## THE TASK
Using the material below, return exactly the lines between the one holding "(c =? 10) || (c =? 13)" and the one holding "[toLowerCase] are applied", inclusive, and no others.

<<<<

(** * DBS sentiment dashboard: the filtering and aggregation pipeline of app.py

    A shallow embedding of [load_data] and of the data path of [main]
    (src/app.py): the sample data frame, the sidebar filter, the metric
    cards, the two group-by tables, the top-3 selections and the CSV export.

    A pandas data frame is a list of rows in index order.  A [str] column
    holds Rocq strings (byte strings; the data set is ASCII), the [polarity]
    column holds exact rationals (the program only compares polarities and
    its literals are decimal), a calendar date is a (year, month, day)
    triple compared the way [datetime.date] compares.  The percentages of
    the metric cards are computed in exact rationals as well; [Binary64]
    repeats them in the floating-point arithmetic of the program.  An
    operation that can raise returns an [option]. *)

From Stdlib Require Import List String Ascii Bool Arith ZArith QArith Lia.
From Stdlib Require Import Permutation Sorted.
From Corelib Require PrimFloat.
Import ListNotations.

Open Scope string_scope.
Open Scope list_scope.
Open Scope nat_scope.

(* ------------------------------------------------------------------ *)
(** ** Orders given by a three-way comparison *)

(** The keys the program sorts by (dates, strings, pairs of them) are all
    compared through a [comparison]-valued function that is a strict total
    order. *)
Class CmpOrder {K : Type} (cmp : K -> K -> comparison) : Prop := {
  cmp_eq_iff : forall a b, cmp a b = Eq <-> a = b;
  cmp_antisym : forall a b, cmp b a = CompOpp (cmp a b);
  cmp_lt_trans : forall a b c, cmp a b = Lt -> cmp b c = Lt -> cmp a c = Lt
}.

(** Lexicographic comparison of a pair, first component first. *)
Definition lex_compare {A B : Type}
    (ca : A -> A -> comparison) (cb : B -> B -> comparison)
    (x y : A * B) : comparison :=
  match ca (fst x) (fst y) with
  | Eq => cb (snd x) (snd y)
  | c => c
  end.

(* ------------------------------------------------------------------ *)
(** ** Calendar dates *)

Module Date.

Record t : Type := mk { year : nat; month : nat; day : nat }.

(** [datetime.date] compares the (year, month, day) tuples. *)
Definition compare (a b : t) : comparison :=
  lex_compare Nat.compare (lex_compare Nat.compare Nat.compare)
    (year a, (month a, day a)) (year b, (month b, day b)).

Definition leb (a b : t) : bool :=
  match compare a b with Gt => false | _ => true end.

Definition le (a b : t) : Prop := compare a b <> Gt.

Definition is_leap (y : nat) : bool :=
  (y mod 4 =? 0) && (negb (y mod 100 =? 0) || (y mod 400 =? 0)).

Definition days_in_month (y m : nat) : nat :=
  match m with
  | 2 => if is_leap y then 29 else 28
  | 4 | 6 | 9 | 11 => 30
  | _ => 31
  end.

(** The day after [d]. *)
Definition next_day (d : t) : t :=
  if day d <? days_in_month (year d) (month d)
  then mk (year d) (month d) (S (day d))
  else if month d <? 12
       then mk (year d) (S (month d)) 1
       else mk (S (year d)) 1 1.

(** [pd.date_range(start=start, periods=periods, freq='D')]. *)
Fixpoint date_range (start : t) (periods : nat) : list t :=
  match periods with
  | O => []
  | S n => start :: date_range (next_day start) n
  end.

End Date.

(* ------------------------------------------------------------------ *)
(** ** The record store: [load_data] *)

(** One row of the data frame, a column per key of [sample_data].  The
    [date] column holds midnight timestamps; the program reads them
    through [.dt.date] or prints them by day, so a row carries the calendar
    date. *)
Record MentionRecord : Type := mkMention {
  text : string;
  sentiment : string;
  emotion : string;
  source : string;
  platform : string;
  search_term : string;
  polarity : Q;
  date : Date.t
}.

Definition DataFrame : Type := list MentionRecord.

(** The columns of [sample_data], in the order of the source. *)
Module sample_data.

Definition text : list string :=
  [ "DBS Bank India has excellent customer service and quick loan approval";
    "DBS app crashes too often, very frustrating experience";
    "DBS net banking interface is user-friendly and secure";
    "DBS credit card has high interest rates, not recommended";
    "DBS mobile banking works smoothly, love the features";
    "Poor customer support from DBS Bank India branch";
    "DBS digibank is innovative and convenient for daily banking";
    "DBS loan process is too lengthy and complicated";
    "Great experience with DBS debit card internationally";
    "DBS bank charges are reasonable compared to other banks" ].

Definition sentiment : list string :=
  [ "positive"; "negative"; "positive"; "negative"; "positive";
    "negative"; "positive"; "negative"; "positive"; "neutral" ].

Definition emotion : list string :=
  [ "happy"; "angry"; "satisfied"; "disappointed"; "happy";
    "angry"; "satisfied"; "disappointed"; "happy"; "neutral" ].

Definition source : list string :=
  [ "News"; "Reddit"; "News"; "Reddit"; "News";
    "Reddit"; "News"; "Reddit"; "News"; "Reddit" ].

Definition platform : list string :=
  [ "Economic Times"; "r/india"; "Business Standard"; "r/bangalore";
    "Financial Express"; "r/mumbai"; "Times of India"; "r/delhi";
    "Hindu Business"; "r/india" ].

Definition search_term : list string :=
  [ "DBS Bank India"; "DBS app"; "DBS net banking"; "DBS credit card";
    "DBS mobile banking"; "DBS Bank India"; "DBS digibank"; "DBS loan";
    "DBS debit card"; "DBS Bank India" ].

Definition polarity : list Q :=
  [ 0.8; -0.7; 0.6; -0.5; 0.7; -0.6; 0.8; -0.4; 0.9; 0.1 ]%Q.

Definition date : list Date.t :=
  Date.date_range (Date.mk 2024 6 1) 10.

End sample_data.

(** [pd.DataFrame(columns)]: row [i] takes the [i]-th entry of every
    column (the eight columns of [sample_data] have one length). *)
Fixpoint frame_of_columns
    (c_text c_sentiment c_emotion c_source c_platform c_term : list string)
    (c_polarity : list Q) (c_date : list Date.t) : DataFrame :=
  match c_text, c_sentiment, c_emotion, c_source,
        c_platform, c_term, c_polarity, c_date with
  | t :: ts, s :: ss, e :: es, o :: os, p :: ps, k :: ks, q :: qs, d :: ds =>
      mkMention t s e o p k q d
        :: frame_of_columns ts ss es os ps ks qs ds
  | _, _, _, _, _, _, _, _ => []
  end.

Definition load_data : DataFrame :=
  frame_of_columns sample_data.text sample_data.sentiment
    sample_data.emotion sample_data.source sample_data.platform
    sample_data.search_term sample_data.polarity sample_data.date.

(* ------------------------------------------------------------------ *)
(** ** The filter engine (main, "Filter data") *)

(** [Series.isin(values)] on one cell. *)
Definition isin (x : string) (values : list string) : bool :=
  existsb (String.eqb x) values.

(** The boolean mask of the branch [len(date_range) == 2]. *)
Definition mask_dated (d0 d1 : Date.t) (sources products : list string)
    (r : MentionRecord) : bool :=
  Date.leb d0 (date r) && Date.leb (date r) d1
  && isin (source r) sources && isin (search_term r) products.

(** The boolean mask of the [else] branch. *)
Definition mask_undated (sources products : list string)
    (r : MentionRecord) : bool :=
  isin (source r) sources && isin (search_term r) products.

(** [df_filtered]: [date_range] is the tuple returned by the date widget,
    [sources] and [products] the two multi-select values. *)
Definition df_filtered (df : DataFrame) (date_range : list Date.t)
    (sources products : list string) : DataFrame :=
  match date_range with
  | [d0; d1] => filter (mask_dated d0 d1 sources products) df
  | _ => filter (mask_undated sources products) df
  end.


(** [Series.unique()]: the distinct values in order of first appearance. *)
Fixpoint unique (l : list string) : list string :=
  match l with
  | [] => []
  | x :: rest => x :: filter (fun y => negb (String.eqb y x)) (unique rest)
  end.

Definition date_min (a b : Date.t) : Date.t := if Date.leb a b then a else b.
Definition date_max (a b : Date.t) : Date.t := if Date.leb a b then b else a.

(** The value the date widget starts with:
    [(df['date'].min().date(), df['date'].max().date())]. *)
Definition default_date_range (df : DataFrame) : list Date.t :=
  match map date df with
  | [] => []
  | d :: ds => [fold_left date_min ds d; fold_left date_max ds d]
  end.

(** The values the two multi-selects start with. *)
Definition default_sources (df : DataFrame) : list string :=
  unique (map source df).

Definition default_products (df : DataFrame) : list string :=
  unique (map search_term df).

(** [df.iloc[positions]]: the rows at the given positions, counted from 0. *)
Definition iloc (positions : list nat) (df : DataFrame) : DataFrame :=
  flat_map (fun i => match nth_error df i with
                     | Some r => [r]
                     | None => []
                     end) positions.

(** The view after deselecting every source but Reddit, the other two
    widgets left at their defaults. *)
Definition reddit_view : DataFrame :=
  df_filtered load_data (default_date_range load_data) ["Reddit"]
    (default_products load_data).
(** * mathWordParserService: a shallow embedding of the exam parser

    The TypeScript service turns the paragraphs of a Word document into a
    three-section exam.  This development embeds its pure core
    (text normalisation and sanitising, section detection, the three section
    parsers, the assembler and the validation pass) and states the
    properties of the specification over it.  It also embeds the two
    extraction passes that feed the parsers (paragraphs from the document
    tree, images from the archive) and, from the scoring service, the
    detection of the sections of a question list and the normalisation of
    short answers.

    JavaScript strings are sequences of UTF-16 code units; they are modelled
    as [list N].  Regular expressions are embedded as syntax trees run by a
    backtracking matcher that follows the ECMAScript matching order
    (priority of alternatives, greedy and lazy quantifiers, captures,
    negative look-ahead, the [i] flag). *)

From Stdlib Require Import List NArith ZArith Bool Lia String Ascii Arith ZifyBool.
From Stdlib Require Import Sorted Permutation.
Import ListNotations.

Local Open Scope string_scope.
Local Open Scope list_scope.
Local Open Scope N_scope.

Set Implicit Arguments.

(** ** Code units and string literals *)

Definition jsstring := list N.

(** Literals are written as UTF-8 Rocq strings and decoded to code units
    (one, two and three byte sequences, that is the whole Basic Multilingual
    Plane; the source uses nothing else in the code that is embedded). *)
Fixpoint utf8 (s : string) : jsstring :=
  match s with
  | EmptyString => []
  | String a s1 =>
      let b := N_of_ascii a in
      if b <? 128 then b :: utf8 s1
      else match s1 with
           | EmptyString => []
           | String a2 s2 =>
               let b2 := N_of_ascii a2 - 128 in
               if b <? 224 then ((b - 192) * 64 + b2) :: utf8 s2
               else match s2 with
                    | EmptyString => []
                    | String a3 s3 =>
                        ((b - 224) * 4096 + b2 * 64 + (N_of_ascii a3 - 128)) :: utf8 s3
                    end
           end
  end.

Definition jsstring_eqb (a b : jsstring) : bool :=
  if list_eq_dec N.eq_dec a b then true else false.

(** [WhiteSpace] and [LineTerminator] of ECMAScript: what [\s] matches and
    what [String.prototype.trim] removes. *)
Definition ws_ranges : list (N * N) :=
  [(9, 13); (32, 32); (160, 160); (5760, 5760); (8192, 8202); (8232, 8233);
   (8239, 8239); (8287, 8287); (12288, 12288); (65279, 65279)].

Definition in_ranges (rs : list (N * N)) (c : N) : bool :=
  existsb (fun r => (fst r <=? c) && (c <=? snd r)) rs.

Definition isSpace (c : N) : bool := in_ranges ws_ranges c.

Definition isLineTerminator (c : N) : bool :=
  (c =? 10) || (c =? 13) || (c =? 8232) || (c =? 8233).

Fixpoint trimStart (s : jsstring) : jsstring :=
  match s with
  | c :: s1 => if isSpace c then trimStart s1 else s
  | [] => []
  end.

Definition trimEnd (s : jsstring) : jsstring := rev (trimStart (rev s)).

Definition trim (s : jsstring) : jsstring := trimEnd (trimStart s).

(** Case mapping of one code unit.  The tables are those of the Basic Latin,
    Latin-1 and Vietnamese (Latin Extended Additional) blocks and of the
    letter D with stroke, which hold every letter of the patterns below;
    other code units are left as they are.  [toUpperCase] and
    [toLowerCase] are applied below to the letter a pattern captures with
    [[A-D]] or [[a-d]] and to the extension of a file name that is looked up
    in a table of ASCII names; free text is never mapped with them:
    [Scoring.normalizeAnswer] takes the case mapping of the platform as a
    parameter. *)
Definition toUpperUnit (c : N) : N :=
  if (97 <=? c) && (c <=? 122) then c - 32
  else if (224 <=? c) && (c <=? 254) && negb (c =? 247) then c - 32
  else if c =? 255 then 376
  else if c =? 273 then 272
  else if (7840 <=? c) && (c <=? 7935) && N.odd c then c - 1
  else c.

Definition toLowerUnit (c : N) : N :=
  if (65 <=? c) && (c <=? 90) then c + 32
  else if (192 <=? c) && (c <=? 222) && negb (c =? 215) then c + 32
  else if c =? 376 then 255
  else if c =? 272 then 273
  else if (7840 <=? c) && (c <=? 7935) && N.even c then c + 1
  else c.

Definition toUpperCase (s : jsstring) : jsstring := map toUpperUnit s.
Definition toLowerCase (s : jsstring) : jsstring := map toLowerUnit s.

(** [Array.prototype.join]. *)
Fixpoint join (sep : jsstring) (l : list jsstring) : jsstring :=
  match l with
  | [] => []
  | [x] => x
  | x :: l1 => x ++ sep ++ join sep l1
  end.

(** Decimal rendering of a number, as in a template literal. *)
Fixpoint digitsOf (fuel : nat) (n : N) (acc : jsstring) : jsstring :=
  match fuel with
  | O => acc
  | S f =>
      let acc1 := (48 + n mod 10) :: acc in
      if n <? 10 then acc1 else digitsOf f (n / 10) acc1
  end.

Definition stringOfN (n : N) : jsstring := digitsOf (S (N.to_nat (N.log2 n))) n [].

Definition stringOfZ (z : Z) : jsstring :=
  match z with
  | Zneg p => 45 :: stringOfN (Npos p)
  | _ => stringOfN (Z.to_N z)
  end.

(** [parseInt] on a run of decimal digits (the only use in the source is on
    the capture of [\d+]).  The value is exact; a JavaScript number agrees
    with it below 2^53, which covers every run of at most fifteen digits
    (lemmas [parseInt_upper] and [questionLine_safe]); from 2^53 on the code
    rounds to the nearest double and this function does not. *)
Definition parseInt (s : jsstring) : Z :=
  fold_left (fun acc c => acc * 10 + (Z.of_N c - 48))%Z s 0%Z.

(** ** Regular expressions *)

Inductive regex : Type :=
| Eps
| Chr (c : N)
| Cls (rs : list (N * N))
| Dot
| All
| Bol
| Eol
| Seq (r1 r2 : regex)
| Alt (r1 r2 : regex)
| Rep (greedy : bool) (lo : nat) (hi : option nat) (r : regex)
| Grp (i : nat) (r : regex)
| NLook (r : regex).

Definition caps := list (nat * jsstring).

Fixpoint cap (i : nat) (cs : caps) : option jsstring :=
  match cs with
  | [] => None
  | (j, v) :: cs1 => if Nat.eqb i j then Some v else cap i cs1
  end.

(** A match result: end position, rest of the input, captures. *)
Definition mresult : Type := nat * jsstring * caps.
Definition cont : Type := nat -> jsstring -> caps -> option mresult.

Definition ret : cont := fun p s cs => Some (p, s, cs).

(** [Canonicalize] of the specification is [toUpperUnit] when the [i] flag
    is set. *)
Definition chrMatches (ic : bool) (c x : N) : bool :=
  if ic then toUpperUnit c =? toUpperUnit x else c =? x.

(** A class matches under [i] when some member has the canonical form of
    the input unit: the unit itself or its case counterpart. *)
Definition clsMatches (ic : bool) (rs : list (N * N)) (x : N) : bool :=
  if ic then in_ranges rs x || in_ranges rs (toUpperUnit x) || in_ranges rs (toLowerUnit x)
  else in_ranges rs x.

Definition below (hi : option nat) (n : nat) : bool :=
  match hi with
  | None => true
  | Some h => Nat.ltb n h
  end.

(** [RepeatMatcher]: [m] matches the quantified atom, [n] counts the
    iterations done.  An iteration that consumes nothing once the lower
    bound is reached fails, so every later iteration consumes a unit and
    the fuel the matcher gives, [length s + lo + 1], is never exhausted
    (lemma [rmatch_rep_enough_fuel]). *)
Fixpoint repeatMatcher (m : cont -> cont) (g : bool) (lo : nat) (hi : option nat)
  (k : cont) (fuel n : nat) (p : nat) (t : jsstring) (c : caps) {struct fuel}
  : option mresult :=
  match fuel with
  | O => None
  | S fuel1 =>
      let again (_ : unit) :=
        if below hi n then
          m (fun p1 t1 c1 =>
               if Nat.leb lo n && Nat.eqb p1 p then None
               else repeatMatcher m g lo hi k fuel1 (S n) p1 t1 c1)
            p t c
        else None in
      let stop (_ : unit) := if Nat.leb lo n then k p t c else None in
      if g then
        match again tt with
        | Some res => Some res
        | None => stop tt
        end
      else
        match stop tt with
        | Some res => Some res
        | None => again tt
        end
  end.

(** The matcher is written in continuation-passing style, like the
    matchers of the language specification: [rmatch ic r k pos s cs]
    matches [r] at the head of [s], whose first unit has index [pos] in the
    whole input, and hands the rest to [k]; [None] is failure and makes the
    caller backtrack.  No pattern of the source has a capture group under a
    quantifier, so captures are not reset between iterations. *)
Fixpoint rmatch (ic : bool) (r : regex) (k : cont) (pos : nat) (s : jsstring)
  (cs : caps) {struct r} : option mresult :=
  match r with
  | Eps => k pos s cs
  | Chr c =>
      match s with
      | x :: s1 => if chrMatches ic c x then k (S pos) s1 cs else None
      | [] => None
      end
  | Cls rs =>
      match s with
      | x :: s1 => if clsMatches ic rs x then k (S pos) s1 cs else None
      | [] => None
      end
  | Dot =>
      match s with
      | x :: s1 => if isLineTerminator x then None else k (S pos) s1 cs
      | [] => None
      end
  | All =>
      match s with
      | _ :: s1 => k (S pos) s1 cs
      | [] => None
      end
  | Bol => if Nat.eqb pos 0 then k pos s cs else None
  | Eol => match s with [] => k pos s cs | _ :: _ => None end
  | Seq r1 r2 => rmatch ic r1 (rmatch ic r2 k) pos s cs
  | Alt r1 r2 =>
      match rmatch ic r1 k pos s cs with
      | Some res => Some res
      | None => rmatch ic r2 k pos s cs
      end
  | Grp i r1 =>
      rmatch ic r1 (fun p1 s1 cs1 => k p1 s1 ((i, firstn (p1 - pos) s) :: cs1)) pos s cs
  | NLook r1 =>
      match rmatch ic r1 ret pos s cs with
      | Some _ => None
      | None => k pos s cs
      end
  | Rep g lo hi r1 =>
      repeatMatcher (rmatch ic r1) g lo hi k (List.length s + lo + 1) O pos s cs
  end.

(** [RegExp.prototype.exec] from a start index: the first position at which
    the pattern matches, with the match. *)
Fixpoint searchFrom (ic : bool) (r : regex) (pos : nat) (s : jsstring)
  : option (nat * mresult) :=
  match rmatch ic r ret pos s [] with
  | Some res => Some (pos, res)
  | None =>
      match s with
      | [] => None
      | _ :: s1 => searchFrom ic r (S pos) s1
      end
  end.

>>>>

## ANSWER FOR THE TASK
  (c =? 10) || (c =? 13) || (c =? 8232) || (c =? 8233).

Fixpoint trimStart (s : jsstring) : jsstring :=
  match s with
  | c :: s1 => if isSpace c then trimStart s1 else s
  | [] => []
  end.

Definition trimEnd (s : jsstring) : jsstring := rev (trimStart (rev s)).

Definition trim (s : jsstring) : jsstring := trimEnd (trimStart s).

(** Case mapping of one code unit.  The tables are those of the Basic Latin,
    Latin-1 and Vietnamese (Latin Extended Additional) blocks and of the
    letter D with stroke, which hold every letter of the patterns below;
    other code units are left as they are.  [toUpperCase] and
    [toLowerCase] are applied below to the letter a pattern captures with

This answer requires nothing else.